What Size To Use? How much to spread the batter?
I generally use a 1/2 or 3/4 sheet pan because that is what fits inside my oven. Entremets are many layered, so the sponge cake is meant to be delicate and not very thick (after all you're using 2 layers of sponge). The sponge cake AFTER it's baked should not be more than 1/2 inch thick, but not less than 1/4 inch thick. When you're spreading the batter, let's say you only have a really large sheet pan or you feel like the batter isn't going to be enough for the pan. Rather than spreading the mixture all the way to the edges, just spread it until it is 1/4" thick batter. You're going to simply cut the cake in half to get the 2 layers, and when you assemble the final product, the edges will all be trimmed off, so don't worry about perfecting the edges of the sponge cake. Let's say you have a really small pan - don't cram all the batter into one pan, simply bake it in 2 batches; you need the cake to be a thin style of sponge cake. If you cram all the batter into one small pan, you will need to bake it longer (15 min) and you'll have to try to saw the cake in half to achieve 2 thin layers which you'll need to do while the cake is baked and frozen.

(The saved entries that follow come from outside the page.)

(* ===== verification/SqlParams.v ===== *)
(** * Binding SQL parameters (workflow/execute_query.go)

    [extractSQLParams] gives each [@name] of a statement a value out of the template
    data: the computed step parameters, the request parameters, a field of some map
    of the data, a key of the data itself. *)
From S2P Require Import Prelude GoStrings GoValues Patterns RateLimit WfConfig.

(** ** [sort.Strings] *)

Definition str_le (a b : string) : Prop := String.leb a b = true.

#[global] Instance str_le_dec a b : Decision (str_le a b) := decide (String.leb a b = true).

Definition sort_Strings (l : list string) : list string := merge_sort str_le l.

Lemma str_le_total : Total str_le.
Proof. intros a b. unfold str_le. destruct (String.leb_total a b); auto. Qed.

Lemma compare_cons c d a b : String.compare (String c a) (String d b) =
  match Ascii.compare c d with Eq => String.compare a b | o => o end.
Proof. done. Qed.

Lemma str_le_cons c d a b : str_le (String c a) (String d b) <->
  (byte c < byte d)%N \/ c = d /\ str_le a b.
Proof.
  unfold str_le, String.leb. rewrite compare_cons. unfold Ascii.compare.
  destruct (N.compare_spec (N_of_ascii c) (N_of_ascii d)) as [E|E|E].
  - apply byte_inj in E as ->. split; [by right|]. intros [?|[_ ?]]; [lia|done].
  - split; [by left|done].
  - split; [done|]. unfold byte. intros [?|[-> _]]; lia.
Qed.

Lemma str_le_trans : Transitive str_le.
Proof.
  intros a. induction a as [|c a IH]; intros [|d b] [|e x]; try done.
  rewrite !str_le_cons. intros [H1|[-> H1]] [H2|[-> H2]].
  - left. lia.
  - by left.
  - by left.
  - right. split; [done|]. by apply (IH b).
Qed.

Lemma sort_Strings_sorted l : StronglySorted str_le (sort_Strings l).
Proof. apply StronglySorted_merge_sort; [apply str_le_trans|apply str_le_total]. Qed.

Lemma sort_Strings_perm l : sort_Strings l ≡ₚ l.
Proof. apply merge_sort_Permutation. Qed.

(** ** Resolution *)

Section Resolve.
Context `{MapWalk}.

(** The first key, in order, whose value is a map with an entry [name]. *)
Fixpoint first_map (data : row) (name : string) (keys : list string) : option any :=
  match keys with
  | [] => None
  | k :: keys' =>
    match (v ← data !! k; m ← as_map v; m !! name) with
    | Some val => Some val
    | None => first_map data name keys'
    end
  end.

Definition trigger_param (data : row) (name : string) : option any :=
  t ← data !! "trigger"; m ← as_map t; p ← m !! "params"; q ← as_map p; q !! name.

Definition step_param (data : row) (name : string) : option any :=
  p ← data !! "params"; q ← as_map p; q !! name.

(** The body of the loop over the matches. *)
Definition resolve_param (data : row) (name : string) : option any :=
  match step_param data name with
  | Some val => Some val
  | None =>
    match trigger_param data name with
    | Some val => Some val
    | None =>
      match first_map data name (sort_Strings (walk data).*1) with
      | Some val => Some val
      | None => data !! name
      end
    end
  end.

Definition extractSQLParams (sql : string) (data : row) : row :=
  foldl (fun params name =>
    match resolve_param data name with
    | Some val => <[name := val]> params
    | None => params
    end) ∅ (find_params sql).

Lemma extract_fold data l (m0 : row) name :
  foldl (fun params name => match resolve_param data name with
    | Some val => <[name := val]> params | None => params end) m0 l !! name =
  if decide (name ∈ l) then match resolve_param data name with Some v => Some v | None => m0 !! name end
  else m0 !! name.
Proof.
  revert m0. induction l as [|x l IH]; intros m0; cbn [foldl]; [done|]. rewrite IH.
  destruct (decide (name = x)) as [->|Hne].
  - rewrite (decide_True (P := x ∈ x :: l)) by left.
    destruct (resolve_param data x); case_decide; rewrite ?lookup_insert_eq; done.
  - assert (name ∈ x :: l <-> name ∈ l) as Hx by (rewrite elem_of_cons; naive_solver).
    destruct (decide (name ∈ l)); destruct (decide (name ∈ x :: l)); try tauto;
      destruct (resolve_param data x); rewrite ?lookup_insert_ne by done; done.
Qed.

(** parameter binding.  The map passed to the database has an entry for a name
    exactly when the statement has an [@name] and the name resolves, and then its
    value is the one the documented order gives: step parameters before request
    parameters before fields of maps in the data before keys of the data.  In
    particular a request parameter cannot be shadowed by anything but a step
    parameter. *)
Theorem extractSQLParams_spec sql data name :
  (extractSQLParams sql data !! name =
     if decide (name ∈ find_params sql) then resolve_param data name else None) /\
  (forall v, step_param data name = None -> trigger_param data name = Some v ->
     name ∈ find_params sql -> extractSQLParams sql data !! name = Some v).
Proof.
  assert (extractSQLParams sql data !! name =
    if decide (name ∈ find_params sql) then resolve_param data name else None) as E.
  { unfold extractSQLParams. rewrite extract_fold, lookup_empty.
    case_decide; [|done]. by destruct (resolve_param data name). }
  split; [done|]. intros v Hs Ht Hin. rewrite E, decide_True by done.
  unfold resolve_param. by rewrite Hs, Ht.
Qed.

(** The maps searched third are those of the whole data, in the order of their
    keys. *)
Lemma first_map_spec data name keys v : first_map data name keys = Some v <->
  exists pre k m post, keys = pre ++ k :: post /\ data !! k = Some (AMap m) /\ m !! name = Some v /\
    Forall (fun k' => forall m', data !! k' = Some (AMap m') -> m' !! name = None) pre.
Proof.
  induction keys as [|k keys IH]; simpl.
  { split; [done|]. intros (pre & k & m & post & E & _). by destruct pre. }
  destruct (v' ← data !! k; m ← as_map v'; m !! name) as [val|] eqn:E.
  - apply bind_Some in E as (v' & Hk & (m & Hm & Hv)%bind_Some). assert (v' = AMap m) as -> by (destruct v'; by simplify_eq/=).
    split.
    + intros [= <-]. exists [], k, m, keys. by split_and!.
    + intros (pre & k' & m' & post & Ek & Hk' & Hv' & Hpre). destruct pre as [|x pre]; simplify_eq/=; [congruence|].
      apply Forall_cons in Hpre as [Hx _]. specialize (Hx _ Hk). congruence.
  - assert (forall m', data !! k = Some (AMap m') -> m' !! name = None) as Hk.
    { intros m' Hk. rewrite Hk in E. done. }
    rewrite IH. split.
    + intros (pre & k' & m' & post & -> & ? & ? & ?). exists (k :: pre), k', m', post.
      split_and!; try done. by constructor.
    + intros (pre & k' & m' & post & Ek & Hk' & Hv' & Hpre).
      destruct pre as [|x pre]; simplify_eq/=; [apply Hk in Hk'; congruence|].
      apply Forall_cons in Hpre as [_ Hpre]. by exists pre, k', m', post.
Qed.
End Resolve.

(** ** Blocks: what an iteration variable's fields resolve to *)

Module Sample.
#[local] Existing Instance sample_walk.
#[local] Instance no_funcs : ExprFuncs := {| exprFuncs := ∅ |}.

Definition ctx : Context :=
  NewContext {| wc_Name := "import_users"; wc_TimeoutSec := 0; wc_Conditions := ∅; wc_Triggers := [];
                wc_Steps := [] |}
    {| td_Type := "http"; td_Params := ∅; td_Headers := ∅; td_Cookies := ∅; td_ClientIP := "10.0.0.1";
       td_Method := "POST"; td_Path := "/users"; td_ScheduleTime := 0; td_CronExpr := "" |}
    "r1" None 0.

(** The data of a block that iterates over objects with a [method] and a [name],
    as [iterate: as:] variable [var]. *)
Definition iteration_data (var : string) : row :=
  block_BuildTemplateData (NewBlockContext ctx "each"
    (AMap (list_to_map [("method", AStr "sso"); ("name", AStr "alice")])) 0 1) var.

(** inside a block, a field of the iteration variable is shadowed by a field of
    the same name of the trigger, the workflow, the parent or the steps whenever
    that map's key sorts before the variable's: [@method] binds to the HTTP method
    of the request and, for a variable named after [workflow], [@name] binds to the
    name of the workflow, not to the item's field. *)
Theorem iteration_field_shadowed :
  extractSQLParams "INSERT INTO users VALUES (@name, @method)" (iteration_data "user")
    !! "method" = Some (AStr "POST") /\
  extractSQLParams "INSERT INTO users VALUES (@name, @method)" (iteration_data "xuser")
    !! "name" = Some (AStr "import_users") /\
  extractSQLParams "INSERT INTO users VALUES (@name, @method)" (iteration_data "item")
    !! "method" = Some (AStr "sso").
Proof. by vm_compute. Qed.
End Sample.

Once the sponge is baked and out cooling, turn the oven down to 300 degrees to roast your macadamia nuts for 10-15 minutes. If the nuts are already roasted, you can skip these roasting steps, and turn the oven down to 250 degrees which is the temp to cook the dacquoise crust.
Use macadamia nuts that are UNSALTED. Macadamia nuts generally come roasted because if they aren't, they need to be kept in a freezer so they don't go rancid (the high oil content in the nuts causes them to go rancid very quickly). I always store all my nuts in the freezer for best flavor. In Hawaii, we have access to fresh macadamia nuts from trees growing outside so these are the instructions to roast them:
Measure out ***1 cup*** macadamia nuts (you need 2/3 c for the recipe but, when they are whole or halves, they have a lot of space between them). Pulse them in the food processor to roughly chop them. Spread them out on a parchment on a sheet pan (do not grease the parchment). Dry roast them in the oven for 15 minutes or until fragrant or until light golden at 300 degrees. Do not roast until the nuts are brown (that will cause a burned flavor)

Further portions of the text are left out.